== Task description ==
Please repeat the lines below, exactly and only, from the one that holds "files), [save_resources] as" through the one that holds "- Refinement of".

Stored data entries:
■ ■ ■ ■ ■

(** A date [YYYY-MM-DD] of digits is not a string of digits only, and with
    [T00:00:00Z] after it [Date.parse] reads the start of its day. *)
Lemma Date_parse_day (tz : Z) (year month day : string) (y m d : Z) :
  String.length year = 4%nat -> allDigits year = Some y ->
  String.length month = 2%nat -> allDigits month = Some m ->
  String.length day = 2%nat -> allDigits day = Some d ->
  civil_from_days (days_from_civil y m d) = (y, m, d) ->
  let text := String.app year (String "-" (String.app month (String "-" day))) in
  allDigits text = None /\
  Date_parse tz (String.app text "T00:00:00Z") = Some (days_from_civil y m d * msPerDay).
Proof.
  intros Hly Hy Hlm Hm Hld Hd Hcivil.
  apply length_4 in Hly as (y1 & y2 & y3 & y4 & ->).
  apply length_2 in Hlm as (m1 & m2 & ->).
  apply length_2 in Hld as (d1 & d2 & ->).
  cbv zeta. split.
  - change (allDigits (String y1 (String y2 (String y3 (String y4
              (String "-" (String m1 (String m2 (String "-" (String d1 (String d2 ""))))))))))
            = None).
    unfold allDigits in *. cbn in Hy |- *.
    destruct (digitVal y1); [| discriminate]. cbn in Hy |- *.
    destruct (digitVal y2); [| discriminate]. cbn in Hy |- *.
    destruct (digitVal y3); [| discriminate]. cbn in Hy |- *.
    destruct (digitVal y4); [| discriminate]. reflexivity.
  - unfold Date_parse, parseDay.
    change (field 0 4 _) with (allDigits (String y1 (String y2 (String y3 (String y4 ""))))).
    rewrite Hy. cbn [mbind option_bind].
    change (field 5 2 _) with (allDigits (String m1 (String m2 ""))).
    rewrite Hm. cbn [mbind option_bind].
    change (field 8 2 _) with (allDigits (String d1 (String d2 ""))).
    rewrite Hd. cbn [mbind option_bind].
    rewrite decide_True; [| split; [reflexivity | split; [reflexivity | exact Hcivil]]].
    cbn [mbind option_bind].
    change (Some (days_from_civil y m d * msPerDay + 0 - 0) =
            Some (days_from_civil y m d * msPerDay)).
    f_equal. lia.
Qed.

(** [iso] of a date of the years 0 to 9999 is the calendar date of its UTC
    day in digits. *)
Lemma iso_day (t y m d : Z) :
  civil_from_days (t / msPerDay) = (y, m, d) ->
  0 <= y <= 9999 -> 1 <= m <= 12 -> 1 <= d <= 31 ->
  iso (DateOf t)
  = Ok (String.app (pad 4 y) (String "-" (String.app (pad 2 m) (String "-" (pad 2 d))))).
Proof.
  intros Hcivil Hy Hm Hd. unfold iso, toISOString, isoOfTime. cbn [bind].
  rewrite Hcivil. unfold isoYear.
  replace ((0 <=? y) && (y <=? 9999)) with true
    by (symmetry; apply andb_true_iff; split; apply Z.leb_le; lia).
  destruct (padCheck_spec 4 y (padCheck_4 y ltac:(lia))) as [Hly _].
  destruct (padCheck_spec 2 m (padCheck_2 m ltac:(lia))) as [Hlm _].
  destruct (padCheck_spec 2 d (padCheck_2 d ltac:(lia))) as [Hld _].
  apply length_4 in Hly as (y1 & y2 & y3 & y4 & ->).
  apply length_2 in Hlm as (m1 & m2 & ->).
  apply length_2 in Hld as (d1 & d2 & ->).
  reflexivity.
Qed.
(* ===== verification/Prelude.v ===== *)
(** * A verified model of the Course Recommender System

    This development models the two Python files of the repository
    (src/CourseRecommendationSystem.py, the offline build, and src/main.py,
    the Streamlit page that serves queries) as executable Rocq definitions,
    and proves the properties that make the recommender correct, together
    with the places where the code departs from its specification.

    ** The program

    The build (CourseRecommendationSystem.py, [main]) reads the Coursera
    CSV, normalises three text columns and composes a stemmed [tags] text
    per course ([preprocess_data]), turns the tags into count vectors with
    scikit-learn's [CountVectorizer] and takes their pairwise cosine
    similarity ([create_similarity_matrix]), then pickles the matrix and
    the table under models/ ([save_resources]). The page (main.py) loads
    the two pickles once ([load_resources] under [st.cache_data]), searches
    the table for a query ([enhanced_search]), filters by difficulty, lays
    out result cards, and would list the six courses most similar to a
    selected one ([get_recommendations]).

    ** Files, modules and the code they model

    - Prelude (this file): the [result] error monad with its [let*]
      notation (scope [crs_scope]), the hint databases [crs] and
      [crs_rw], the tactics [inv_ok], [case_bools], [lookup_simpl], and
      lemmas on [mapR], filters, sortedness, [take] and [drop].
    - PyStr, module [PyStr]: the Python string operations the code calls,
      over Latin-1 [string]s: [lower] ([str.lower]), [strip], [split],
      [join], [strip_punct] ([re.sub(r'[^\w\s]', '', x)]), [collapse_ws]
      ([str.replace(r'\s+', ' ', regex=True)]), [contains] (substring
      search). The character classes [is_word], [is_space] and [lower_char]
      are CPython's tables for the 256 Latin-1 code points, checked by
      evaluation ([by_table]).
    - Preprocess, module [Preprocess]: the table as a [frame] of rows,
      each a [gmap] from column name to a cell, a cell being [None] for
      NaN; [preprocess_data] is the pipeline of lines 10-48 step by step
      ([clean_columns], [add_tags], [stem_tags], [rename_column],
      [select_courses]), with pandas' [KeyError] and the [AttributeError]
      of a NaN tag as [py_error] values. [PreprocessFacts] proves its
      row-by-row contract and the cleanliness of the stored text.
    - Ranking, module [Ranking]: [enumerate] and the stable descending
      sort of [sorted(..., key=lambda x: x[1], reverse=True)] as an
      insertion sort [sort_desc], generic over a score type through the
      class [ScoreOrder] (a strict weak order, [ScoreOrderLaws]).
    - Recommend, module [Recommend]: [get_recommendations] of main.py
      (lines 60-71): [find_course], [sorted_scores] (the [[1:7]] slice),
      [name_at] ([iloc]) and the [except] clause as an error message.
    - Vectorizer, module [Vectorizer]: [CountVectorizer] as line 52
      configures it, with the stop-word list and [max_features] as section
      variables ([code_max_features] = 5000).
    - Similarity, module [Similarity]: [cosine_similarity] over count
      vectors, computed exactly in [Q] as the squared cosine [cosine_sq].
    - Cosine, module [Cosine]: the same matrix over the reals, as the code
      computes it (rows normalised by [sqrt] of their squared norm), and
      its relation to the exact model.
    - Pipeline, module [Pipeline]: [create_similarity_matrix], [build]
      (lines 66-72, the build's [main] up to the save) and [main] (lines
      66-76, the build then [save_resources], with the exception that
      stops it as a [main_error]); two examples run the spec's scenarios on
      sample frames by [vm_compute].
    - Search, module [Search]: [enhanced_search] and the difficulty filter
      of main.py, against the class [RegexEngine] that stands for Python's
      [re].
    - Store, module [Store]: an explicit file system ([fs]: directories and
      files), [save_resources] as a list of writes run in order
      ([save_ops], [run_ops]; [run_op] raises [FileExistsError] when
      [os.makedirs] meets a file, [FileNotFoundError] and
      [IsADirectoryError] as [open(path, 'wb')] does) and [load_resources]
      with its two [except] clauses.
    - App, module [App]: one run of the Streamlit script as [run_page] on
      the cache, the session state, the disk and the two widgets, and the
      rerun relation [step] with its [reachable] states; a session as the
      views of successive reruns ([run_trace]). The state is that of one
      browser session: [st.cache_data] is shared by all sessions of a
      server, which the model does not represent (the theorems follow one
      session; another session can only fill the cache earlier).

    ** What is proved

    - Build to page: on what the build produces, recommending never fails
      ([Pipeline.build_recommend_no_error]); [main] succeeds exactly when
      the build does and models/ can be written, and leaves a matched pair
      on disk ([Pipeline.main_matched_pair]); courses with no common term
      have similarity 0.
    - Refinement of the float ranking: every entry of the real cosine
      matrix is the square root of the model's entry, and mapping the
      scores by an order-preserving function changes no ranking
      ([Ranking.sort_desc_rescale], [Recommend.get_recommendations_rescale]),
      so [get_recommendations] answers the same on the real matrix as on
      the model ([Cosine.get_recommendations_real_cosine]).
    - Ranking: [sort_desc] is the one permutation sorted by decreasing
      score with ties in index order, i.e. Python's stable sort; the slice
      keeps the best entries after the first, and excludes the queried
      course when its own score is the strict maximum; but when an earlier
      course ties the queried course at the top of its row, the queried
      course's own name heads its recommendations
      ([Recommend.get_recommendations_self_tie]), a defect of the [[1:7]]
      slice (Pipeline.v shows it on a built table).
    - Recommendation: no match gives no names and no error; at most six
      names; with a square matrix the names are those of the sorted
      slice; a matrix shorter than the table gives the error message;
      queries are case-insensitive.
    - Similarity: entries lie in [0, 1], the matrix is symmetric, its
      diagonal is 1 (0 for an empty vector).
    - Preprocessing: success exactly when the columns exist and no
      difficulty is NaN, with each course's fields given row by row; the
      cleaned text is normalised and the cleaning idempotent.
    - Vectorizer: the vocabulary's size, well-formedness and that the
      [max_features] cut keeps the most frequent terms; the empty-vocabulary
      [ValueError] is raised exactly when no token survives.
    - Search: literal queries select exactly the courses containing them;
      a query with punctuation matches nothing on a built table.
    - Store: saving succeeds exactly in a [save_ready] state, and loading
      then returns what was saved; the exception each other state raises,
      and which files are written before it; the load's errors; an
      interrupted save serves a mismatched pair.
    - Page: from a fresh session [selected_course] is never set, so the
      recommendation section is never shown; a cached run ignores the
      disk; end to end, the first run after a save lists exactly the saved
      courses matching a literal query; the difficulty options; the filter
      shows exactly the found courses of the selected difficulty, and
      "Found 0" when it excludes all.
    - Liveness of the page, over sessions: started cold, with no file of
      the wrong type, the page serves from the first rerun that finds the
      artifacts and at every rerun after it, whatever the disk then holds
      (an invariant established once and preserved by every rerun, as
      [always] in coqutil); a wrong-typed table, once cached, makes every
      later rerun fail.

    ** Modelling choices

    Strings are Latin-1 [string]s: the Coursera data is read as text, and
    the character classes of Python's [re] and [str.lower] agree with the
    tables here on those code points (other Unicode code points are not
    modelled). Cosine similarity is kept as its square, an exact rational,
    so that the matrix is computable by [vm_compute]; Cosine.v proves that
    the real cosine is its square root and that the recommendations agree.
    Floating-point rounding is not modelled: the real matrix is the value
    numpy's computation approximates, and ties in the model are ties of the
    exact values (numpy may break a near tie either way). The Porter stemmer and scikit-learn's English stop
    list are parameters ([stem], [is_stop]): every theorem holds for all of
    them. Python's regular-expression engine is the interface
    [RegexEngine] with one law, that a pattern without metacharacters is a
    substring search. No definition takes fuel: every recursion is
    structural on a list or a string ([str.split()] is modelled by its
    documented result, the maximal runs of non-whitespace), so every
    operation is total by construction. The error texts of pandas and
    numpy ([IndexError] messages) are given approximately: the theorems
    are about whether a message is shown, not its wording.

    ** Not modelled

    What is left out is either library code the repository only calls, or
    display only:
    - [pd.read_csv] (lines 11-12): the development starts from the parsed
      frame.
    - The pickle byte format: a file holds the object itself, so that the
      save/load round trip is exact by construction; what is proved about
      the store is which writes succeed, in which order, and what the load
      then reads.
    - File permissions: [PermissionError] from [os.makedirs] or [open]
      is not modelled, nor a directory at a path [load_resources] opens
      for reading.
    - NLTK's Porter stemmer (line 29) and scikit-learn's English stop-word
      list (line 52). Both are parameters, so every theorem holds for any
      stemmer and any list. Neither library's source is part of the
      repository, and the exact stop list could not be checked against
      its source here, so it is not written out.
    - Python's [re] beyond literal patterns.
    - numpy's [argsort] tie-break at the [max_features] cut-off: a stable
      sort is used instead.
    - Float rounding (see above).
    - What Streamlit draws: page configuration (lines 8-12), the header
      markdown (lines 35-42), column widths, HTML, CSS and the spinner.
      Lines 118-132 of main.py are commented out. *)

From stdpp Require Export base list strings gmap sorting.
From Stdlib Require Export Lia Ascii.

■ ■ ■ ■ ■

== Written answer ==
      files), [save_resources] as a list of writes run in order
      ([save_ops], [run_ops]; [run_op] raises [FileExistsError] when
      [os.makedirs] meets a file, [FileNotFoundError] and
      [IsADirectoryError] as [open(path, 'wb')] does) and [load_resources]
      with its two [except] clauses.
    - App, module [App]: one run of the Streamlit script as [run_page] on
      the cache, the session state, the disk and the two widgets, and the
      rerun relation [step] with its [reachable] states; a session as the
      views of successive reruns ([run_trace]). The state is that of one
      browser session: [st.cache_data] is shared by all sessions of a
      server, which the model does not represent (the theorems follow one
      session; another session can only fill the cache earlier).

    ** What is proved

    - Build to page: on what the build produces, recommending never fails
      ([Pipeline.build_recommend_no_error]); [main] succeeds exactly when
      the build does and models/ can be written, and leaves a matched pair
      on disk ([Pipeline.main_matched_pair]); courses with no common term
      have similarity 0.
    - Refinement of the float ranking: every entry of the real cosine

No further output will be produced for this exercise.